Anyway, if you find any aliasing at such OS, it will be far below the digital range of your final file.
The vertical lines on your spectrogram were just the artifacts from the sweep. If you do the spectrogram test again with a fixed frequency at 20 kHz, I highly doubt it will show any aliasing at 8x OS and above.

As a dynamic processing tool it is the most aliasing tool ever seen. A distortion sort of can get away with terrible handling, it is there to distort.
" It’s true that it can be used as a saturator for creative effects and obvious distortion effects, but lately the main purpose for clipping tools with good oversampling is about dynamics control, which is why Fire has the True Peak feature. "
It might have a True Peek feature, and it for sure can do oversampling, but it lacks filter that remove aliasing artefacts created with it’s distortion.

Are you a proxy for the company?

All other plugins that I have tested with oversampling removes much of the aliasing artefacts with 2x. With 4x it is very hard to see any traces. This one it is really hard to see that there is any difference at all with no oversampling and 4x oversampling. It seems like they use the oversampling for inter-sampling true peaks only, and not at all for removing aliasing artefacts.

What’s the relation between true peak and oversampling ?

True peak is only a matter of level, two adjacent samples will see their level reduced so that the reconstructed intersample signal doesn’t go above the threshold, while oversampling is for increasing the frequency range in order to reduce aliasing… Totally different things.

If you are going to find a true peak, you need to find the peaks that are between sample points. This is done with extrapolation, that is essential a oversampling.

This is done internally, that doesn’t even affect the oversample setting, you can still enable true peak and have OS disabled…

Well, that is a guess. Since they do not do have much of aliasing filtering and they seems to be happy with their true peek things. Oversampling is also done internally.

These are facts, those are two separate process, it isn’t the plugin’s oversampling setting that controls how the true peak detection behaves.
Now I end this discussion here.

2 Likes

Well, I dont have access to code, so my analyse is based on measurement. They are in previous posts, if thing they are wrong you are more than welcome to point out what is wrong with them.

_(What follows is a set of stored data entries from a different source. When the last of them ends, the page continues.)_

(** The owner's own steps. *)
Lemma start_ok_step pc s cs s' pc' i :
  start_step s pc s' pc' → cs !! i = Some (Starting pc) → lf_started s = true →
  start_ok pc s cs → start_ok pc' s' (<[i := Starting pc']> cs) ∧ lf_started s' = true.
Proof.
  intros Hstep Hi Hs Hok.
  assert (Hins : closing_of (Starting pc) = [] → covered s cs →
    covered s (<[i := Starting pc']> cs)) by (intros; eapply covered_insert; eauto).
  destruct Hstep as [s|s|s|l a todo s Ho Hb|e a todo s|s|l todo s|s|e es s He|s He|s He|p p' r s s' Hsh|p r s s' Hsh|r s];
    cbn in Hok; try done.
  - destruct Hok as ((?&?&?&?&?&?&Hop)&?&Hl). split; [|done]. cbn. unfold unbound; cbn.
    split_and!; try done; [|by apply idle_insert|rewrite length_app; cbn in *; lia].
    rewrite Hop, list_to_set_app_L. set_solver.
  - destruct Hok as ((?&Hr&?&?&?&?&Hop)&?&_). split; [|done]. cbn. split_and!; [done| |].
    + left. split; [done|]. intros l. cbn. rewrite Hop. set_solver.
    + rewrite Hr. done.
  - destruct Hok as ((?&Hr&?&?&?&?&Hop)&?&Hl). split; [|done]. cbn. split_and!; try done.
    + intros l. cbn. rewrite Hop. set_solver.
    + by intros ?.
    + cbn in *. lia.
    + rewrite Hop. set_solver.
  - destruct Hok as (?&?&?&?&?&Hop). split; [|done]. cbn in *. split_and!; try done; [by apply Hins|].
    set_solver.
  - destruct Hok as (?&?&?&?&?&Hop). split; [|done]. cbn in *. split_and!; try done; [by apply Hins|].
    set_solver.
  - destruct Hok as (?&Hc&?&?&Hop). split; [|done]. cbn in *. split_and!; try done; [|by left].
    intros l Hl. by apply Hins.
  - destruct Hok as (?&?&?&?&Hop). split; [|done]. cbn. split_and!; try done.
    right. split_and!; try done. set_solver.
  - destruct Hok as (?&?&?&?&Hop). split; [|done]. cbn in *. split_and!; try done; [by apply Hins|by left].
  - pose proof (shutdown_quiet _ _ _ _ _ Hsh) as (H1 & H2 & H3 & H4 & H5 & H6 & H7 & H8 & H9).
    destruct Hok as (?&?&?&Hm). split; [|congruence]. cbn. rewrite H2, H6. split_and!; try done.
    + by eapply covered_shutdown.
    + right. destruct Hsh; cbn in *; destruct Hm as [?|?]; done.
  - pose proof (shutdown_quiet _ _ _ _ _ Hsh) as (H1 & H2 & H3 & H4 & H5 & H6 & H7 & H8 & H9).
    destruct Hok as (?&?&?&Hm). split; [|congruence]. cbn. rewrite H2, H6. split_and!; try done.
    left. split; [|by eapply covered_shutdown].
    inversion Hsh; subst; destruct Hm as [?|?]; done.
  - destruct Hok as (Hd&[[? ?]|?]&?). 
    + split; [|done]. cbn in *. split_and!; [by rewrite Hd|left; split; [done|]|done].
      intros l Hl. by apply Hins.
    + split; [|done]. cbn in *. split_and!; [by rewrite Hd|by right|done].
Qed.

Lemma covered_new s cs j c : cs !! j = None → covered s cs → covered s (<[j := c]> cs).
Proof.
  intros Hj Hcov l Hl. destruct (Hcov l Hl) as [?|(k & d & Hk & Hin)]; [by left|right].
  exists k, d. rewrite lookup_insert_ne; [done|congruence].
Qed.

Lemma start_ok_new pc s cs j c :
  cs !! j = None → closing_of c = [] → start_ok pc s cs → start_ok pc s (<[j := c]> cs).
Proof.
  intros Hj Hc Hok. pose proof (covered_new s cs j c Hj) as Hcov.
  destruct pc; cbn in *; unfold leaving in *; try naive_solver.
  destruct Hok as (? & ? & ?). split_and!; try done. by apply idle_insert.
Qed.

Lemma start_ok_serve pc s cs l s' :
  l ∈ lf_serving s →
  (l ∉ lf_open s ∧ s' = set_serving (lf_serving s ∖ {[l]}) s) ∨ (∃ e, s' = serve_failed l e s) →
  start_ok pc s cs → start_ok pc s' cs.
Proof.
  intros Hl Hs' Hok.
  assert (Hrep : reported s → reported s').
  { unfold reported. destruct Hs' as [[_ ->]|[e ->]]; cbn; [done|]. intros _ _. by destruct (lf_errCh s). }
  assert (Hsub : lf_open s ⊆ lf_serving s ∪ lf_failed s → lf_open s' ⊆ lf_serving s' ∪ lf_failed s').
  { destruct Hs' as [[Ho ->]|[e ->]]; cbn; [set_solver|]. intros H x Hx. specialize (H x Hx).
    destruct (decide (x = l)); set_solver. }
  assert (Hsame : lf_open s' = lf_open s ∧ lf_managed s' = lf_managed s ∧
    lf_startDone s' = lf_startDone s ∧ lf_ready s' = lf_ready s ∧ lf_bound s' = lf_bound s).
  { by destruct Hs' as [[_ ->]|[e ->]]. }
  destruct Hsame as (Ho & Hm & Hd & Hr & Hb).
  destruct pc; cbn in *; unfold leaving, covered in *; rewrite ?Ho, ?Hm, ?Hd, ?Hr, ?Hb in *; try done.
  - destruct Hok as ((_&_&_&Hse&_)&_). set_solver.
  - destruct Hok as (?&?&?&?&?&Hop). split_and!; auto.
    destruct Hs' as [[Hno ->]|[e ->]]; cbn; intros x Hx; specialize (Hop x Hx);
      destruct (decide (x = l)); set_solver.
  - naive_solver.
  - destruct Hok as (?&[?|(Hse&?&?)]&?); [by auto|set_solver].
  - destruct Hok as (?&[?|(Hse&?&?)]&?); [by auto|set_solver].
Qed.

Lemma lstep_inv σ σ' : lstep σ σ' → life_inv σ → life_inv σ'.
Proof.
  intros Hstep Hinv. destruct Hstep as [k s s' c c' cs Hk Hc|k c s cs Hk Hc|l s cs Hl Ho|l e s cs Hl|s cs];
    cbn in Hinv |- *.
  - destruct Hinv as [(Hs & Hu & Hb & Hidle & Hno)|(Hs & i & pc & Hi & Hok & Hno)].
    + destruct (decide (lf_started s' = true)) as [Hs'|Hs'].
      * right. split; [done|].
        assert (∃ pc', c' = Starting pc' ∧ start_ok pc' s' (<[k := c']> cs)) as (pc' & -> & Hok).
        { destruct Hc as [s s' pc pc' Hp|s s' pc pc' Hp|s s' pc Hp|s s' pc pc' Hp|s s' pc Hp|s Hp];
            try (apply shutdown_quiet in Hp as (? & _); congruence); [|congruence].
          pose proof (Hno k _ Hk) as Hown. destruct Hp; cbn in Hown; try tauto; try congruence.
          exists (St_bind addrs). split; [done|]. cbn. split_and!; [done|by apply idle_insert|].
          by rewrite Hb. }
        exists k, pc'. rewrite lookup_insert_eq. split_and!; [done|done|].
        intros j d Hj. rewrite lookup_insert_ne by done. apply Hno.
      * left.
        destruct (other_cases _ _ _ _ Hc (Hno k c Hk) (or_intror Hs')) as [Ho' Hcases].
        assert (Hidle' : closing_of c' = [] → idle (<[k := c']> cs)) by (intros; by apply idle_insert).
        assert (Hno' : ∀ j d, <[k := c']> cs !! j = Some d → ¬ owner d).
        { intros j d. rewrite lookup_insert_Some. intros [[_ <-]|[_ ?]]; eauto. }
        destruct Hcases as [(-> & _ & Hcl)|(b & p & o & Hsh & Hcl & Hcl')].
        -- split_and!; auto.
        -- destruct (unbound_shutdown _ _ _ _ _ Hsh) as (Hu' & Hb' & Hc2); [|done|].
           { rewrite <- Hcl. by apply (Hidle k). }
           split_and!; try done; [by apply not_true_is_false|congruence|].
           apply Hidle'. congruence.
    + right. destruct (decide (k = i)) as [->|Hne].
      * rewrite Hi in Hk. injection Hk as <-. inversion Hc as [? ? ? pc' Hp| | | | |]; subst.
        destruct (start_ok_step _ _ _ _ _ _ Hp Hi Hs Hok) as [Hok' Hs']. split; [done|].
        exists i, pc'. rewrite lookup_insert_eq. split_and!; [done|done|].
        intros j d Hj. rewrite lookup_insert_ne by done. by apply Hno.
      * destruct (start_ok_other _ _ _ _ _ _ _ Hc Hk (Hno k c Hne Hk) Hs Hok) as (Hok' & Ho' & Hs').
        split; [done|]. exists i, pc. rewrite lookup_insert_ne by done. split_and!; [done|done|].
        intros j d Hj. rewrite lookup_insert_Some. intros [[_ <-]|[_ ?]]; eauto.
  - assert (Hn : ¬ owner c ∧ closing_of c = []) by (set_unfold in Hc; destruct_or! Hc; subst c; cbn; tauto).
    destruct Hn as [Hno' Hcl].
    destruct Hinv as [(Hs & Hu & Hb & Hidle & Hno)|(Hs & i & pc & Hi & Hok & Hno)]; [left|right].
    + split_and!; try done; [by apply idle_insert|].
      intros j d. rewrite lookup_insert_Some. intros [[_ <-]|[_ ?]]; eauto.
    + split; [done|]. exists i, pc. rewrite lookup_insert_ne by congruence.
      split_and!; [done|by apply start_ok_new|].
      intros j d Hj. rewrite lookup_insert_Some. intros [[_ <-]|[_ ?]]; eauto.
  - destruct Hinv as [(Hs & (_&_&_&Hse&_) & _)|(Hs & i & pc & Hi & Hok & Hno)]; [set_solver|right].
    split; [done|]. exists i, pc. split_and!; [done| |done]. eapply start_ok_serve; eauto.
  - destruct Hinv as [(Hs & (_&_&_&Hse&_) & _)|(Hs & i & pc & Hi & Hok & Hno)]; [set_solver|right].
    split; [done|]. exists i, pc. split_and!; [done| |done]. eapply start_ok_serve; eauto.
  - destruct Hinv as [?|(Hs & i & pc & Hi & Hok & Hno)]; [by left|right]. split; [done|].
    exists i, pc. split_and!; [done| |done]. by destruct pc.
Qed.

Don’t feed the troll. Discussions with this guy are pointless anyway. Thanks for your contribution and your effort! @Louis_R

PS: In the end aliasing is mostly not even an issue at all, as it is easily below the hearing threshold, when using OS in most plugins. Its way more important how a plugin sounds, not how it measures. Best example are KUSH compressor plugins. A lot of them have quite some aliasing going on, but they often still sound better for certain applications then other compressors.

1 Like

Aliasing is a major reason why pros that can avoid plugins uses analog gear. If you and/or your clients dont care or don’t hear it you should of course pick what you like.
KUSH is a better choice. It also need oversampling, and they have it and it works, even if their distortion types should benefit from more than 2x. And the reason to measure aliasing is that it sounds bad. It does not automatic sound good if does not aliasing, but i sounds more consistent and work in the same way on all projects. If it aliasing it will be very different on a 44.1, 48 or 96 khz project.